→ **Aim of the task**: Once the line containing "End MindMap." is found in the records below, return it and each following line exactly, up to and including the line containing "[] => false", and nothing else.

→ **Supplied records**:
"""
(** Body of [for (const element of pageElements)]. *)
Definition elementStep (st : BlockState) (element : PageElement)
  : BlockState :=
  match element with
  | TextEl text x y height fontName =>
      let newBlock := isNewBlock (lastLine st) y height in
      if isLikelyHeading text x fontName && newBlock then
        let st' := finalizeBlock st in
        {| doses := doses st';
           headingPath := pushHeading height (trim text) (headingPath st');
           currentBlockLines := currentBlockLines st';
           lastLine := Some (y, height) |}
      else
        let st' := if newBlock then finalizeBlock st else st in
        {| doses := doses st';
           headingPath := headingPath st';
           currentBlockLines := currentBlockLines st' ++ [text];
           lastLine := Some (y, height) |}
  | ImageEl dataUrl y width height =>
      let st' := finalizeBlock st in
      let imageDose := str "![Imagem do PDF](" ++ dataUrl ++ str ")" in
      {| doses := doses st' ++ [withBreadcrumb (headingPath st') imageDose];
         headingPath := headingPath st';
         currentBlockLines := currentBlockLines st';
         lastLine := None |}
  end.

(** The state step 4 starts from on every page: [headingPath],
    [currentBlockLines] and [lastLine] are declared inside the page loop. *)
Definition pageInit (doses : list jsstring) : BlockState :=
  {| doses := doses; headingPath := []; currentBlockLines := [];
     lastLine := None |}.

(** Step 3 ([pageElements.sort((a, b) => b.y - a.y)]) and step 4. *)
Definition sortElements (els : list PageElement) : list PageElement :=
  stableSort (fun a b => Qltb (elementY b) (elementY a)) els.

Definition runElements (els : list PageElement) (st : BlockState)
  : BlockState :=
  finalizeBlock (fold_left elementStep els st).

(** *** The page loop *)

(** What [getPage], [getTextContent] and [getOperatorList] give for a
    page. *)
Record Page := {
  items : list TextItem;
  operators : list Operator;
  objs : jsstring -> Resolved
}.

(** The elements of a page after steps 1 to 3, and the warnings of step 2. *)
Definition pageOps (canvas : Canvas) (pageNum : nat) (page : Page)
  (warnings : list jsstring) : OpState :=
  runOperators canvas (objs page) pageNum (operators page)
    {| matrixStack := []; currentMatrix := identity;
       pageElements := textElements (items page);
       warnings := warnings |}.

(** One iteration of [for (pageNum = 1; pageNum <= numPages; pageNum++)];
    [None] is a page whose retrieval throws. *)
Definition pageStep (canvas : Canvas) (pageNum : nat) (page : option Page)
  (acc : list jsstring * list jsstring) : list jsstring * list jsstring :=
  let (doses0, warnings0) := acc in
  match page with
  | None => (doses0, warnings0 ++ [pageWarning pageNum])
  | Some pg =>
      let ops := pageOps canvas pageNum pg warnings0 in
      let st :=
        runElements (sortElements (pageElements ops)) (pageInit doses0) in
      (doses st, warnings ops)
  end.

Fixpoint pagesFrom (canvas : Canvas) (pageNum : nat)
  (pages : list (option Page)) (acc : list jsstring * list jsstring)
  : list jsstring * list jsstring :=
  match pages with
  | [] => acc
  | page :: rest =>
      pagesFrom canvas (S pageNum) rest (pageStep canvas pageNum page acc)
  end.

Definition extractTextFromPdf (canvas : Canvas) (pages : list (option Page))
  : list jsstring * list jsstring :=
  pagesFrom canvas 1 pages ([], []).

End Pdf.

(* ================================================================== *)
(** ** extractTextAsMindMapFromSvg and extractTextAsMindMapFromPdf     *)
(* ================================================================== *)

Module MindMap.





















End MindMap.

(* ================================================================== *)
(** ** renderContentWithImages (the review card)                       *)
(* ================================================================== *)

Module Card.

(** The characters [.] does not match. *)
Definition isLineTerminator (c : char) : bool :=
  ((c =? 10) || (c =? 13) || (c =? 8232) || (c =? 8233))%N.

Definition notTerminator (c : char) : bool := negb (isLineTerminator c).

(** [s.includes(pattern)] *)
Fixpoint contains (pattern s : jsstring) : bool :=
  Docx.startsWith pattern s
  || match s with
     | [] => false
     | _ :: s' => contains pattern s'
     end.

(** The two groups of the match of [breadcrumbMatch]: a first line that
    contains [" > "], two line feeds, and the rest of the text.  The first
    group is made of characters that are not line terminators and is
    followed by a line feed, so it is the whole first line, whatever the
    two greedy parts take on either side of [" > "]. *)
Definition breadcrumbMatch (text : jsstring) : option (jsstring * jsstring) :=
  let firstLine := takeWhile notTerminator text in
  match dropWhile notTerminator text with
  | a :: b :: rest =>
      if char_eqb a LF && char_eqb b LF && contains (str " > ") firstLine
      then Some (firstLine, rest)
      else None
  | _ => None
  end.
"""
→ **Problem solution**:
End MindMap.

(* ================================================================== *)
(** ** renderContentWithImages (the review card)                       *)
(* ================================================================== *)

Module Card.

(** The characters [.] does not match. *)
Definition isLineTerminator (c : char) : bool :=
  ((c =? 10) || (c =? 13) || (c =? 8232) || (c =? 8233))%N.

Definition notTerminator (c : char) : bool := negb (isLineTerminator c).

(** [s.includes(pattern)] *)
Fixpoint contains (pattern s : jsstring) : bool :=
  Docx.startsWith pattern s
  || match s with
     | [] => false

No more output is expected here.